(** X3. On a lattice with a zero dimension the target is a division by zero:
    for k >= 1 measured qubits the equalizer raises a ZeroDivisionError as
    soon as the first histogram has more than 2^(k-1) entries. *)
Theorem equalize_empty_lattice (k : nat) (rows cols shots : Z) (count : Hist)
    (rest : list Hist) :
  (0 < k)%nat → rows * cols = 0 → (2 ^ (k - 1) < size count)%nat →
  Equalizer.equalize k rows cols (count :: rest) shots
  = Raise ZeroDivisionError.
Proof.
  intros Hk Hd Hsize. destruct k as [|k']; [lia|].
  replace (S k' - 1)%nat with k' in Hsize by lia.
  destruct (cutoff_in_range (S k') count k' eq_refl Hsize) as [c Hc].
  assert (Equalizer.target rows cols shots = Raise ZeroDivisionError) as Ht.
  { unfold Equalizer.target, py_div; simpl. rewrite Hd. reflexivity. }
  assert (Equalizer.equalize_count (S k') rows cols shots count
          = Raise ZeroDivisionError) as Hcount.
  { unfold Equalizer.equalize_count. rewrite Hc; simpl.
    assert (∃ key, count !! key = Some c) as [key Hkey].
    { apply cutoff_Ok in Hc as (k'' & _ & Hc).
      apply list_elem_of_lookup_2 in Hc. unfold sorted in Hc.
      rewrite sort_by_perm in Hc. by apply elem_of_values. }
    destruct (dict_comprehension_raises
                (Equalizer.eq_entry rows cols shots c) count key c Hkey)
      as [e He].
    { exists ZeroDivisionError. unfold Equalizer.eq_entry.
      by rewrite py_lt_irrefl. }
    rewrite He. f_equal.
    apply dict_comprehension_Raise in He as (key' & v & _ & Hv).
    unfold Equalizer.eq_entry in Hv. destruct (py_lt v c); [discriminate|].
    rewrite Ht in Hv. by injection Hv. }
  unfold Equalizer.equalize; simpl. by rewrite Hcount.
Qed.

Lemma equalize_empty_lattice_witness :
  (0 < 1)%nat ∧ 0 * 2 = 0 ∧
  Equalizer.equalize 1 0 2 [thirds] 100 = Raise ZeroDivisionError.
Proof.
  split; [lia|]. split; [lia|].
  apply (equalize_empty_lattice 1 0 2 100 thirds []); [lia|lia|].
  vm_compute. lia.
Defined.

(** ** The combination step in binary floating point: signs *)

Lemma sign_clear_ltb (x : Binary64.float) :
  sign_clear x → Binary64.ltb x Binary64.zero = false.
Proof. by destruct x as [[]|[]| |[] m e]. Qed.

Lemma add_sign (x y : Binary64.float) :
  sign_clear x → sign_clear y → sign_clear (Binary64.add x y).
Proof.
  destruct x as [[]|[]| |[] mx ex], y as [[]|[]| |[] my ey];
    try done; simpl; intros _ _.
  unfold binary_normalize, binary_round.
  destruct (shl_align _ _ _). apply round_aux_sign.
Qed.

Action item: Please go through each line of the data and count those that contain the string "simpl"; give that number alone.

Solution: 4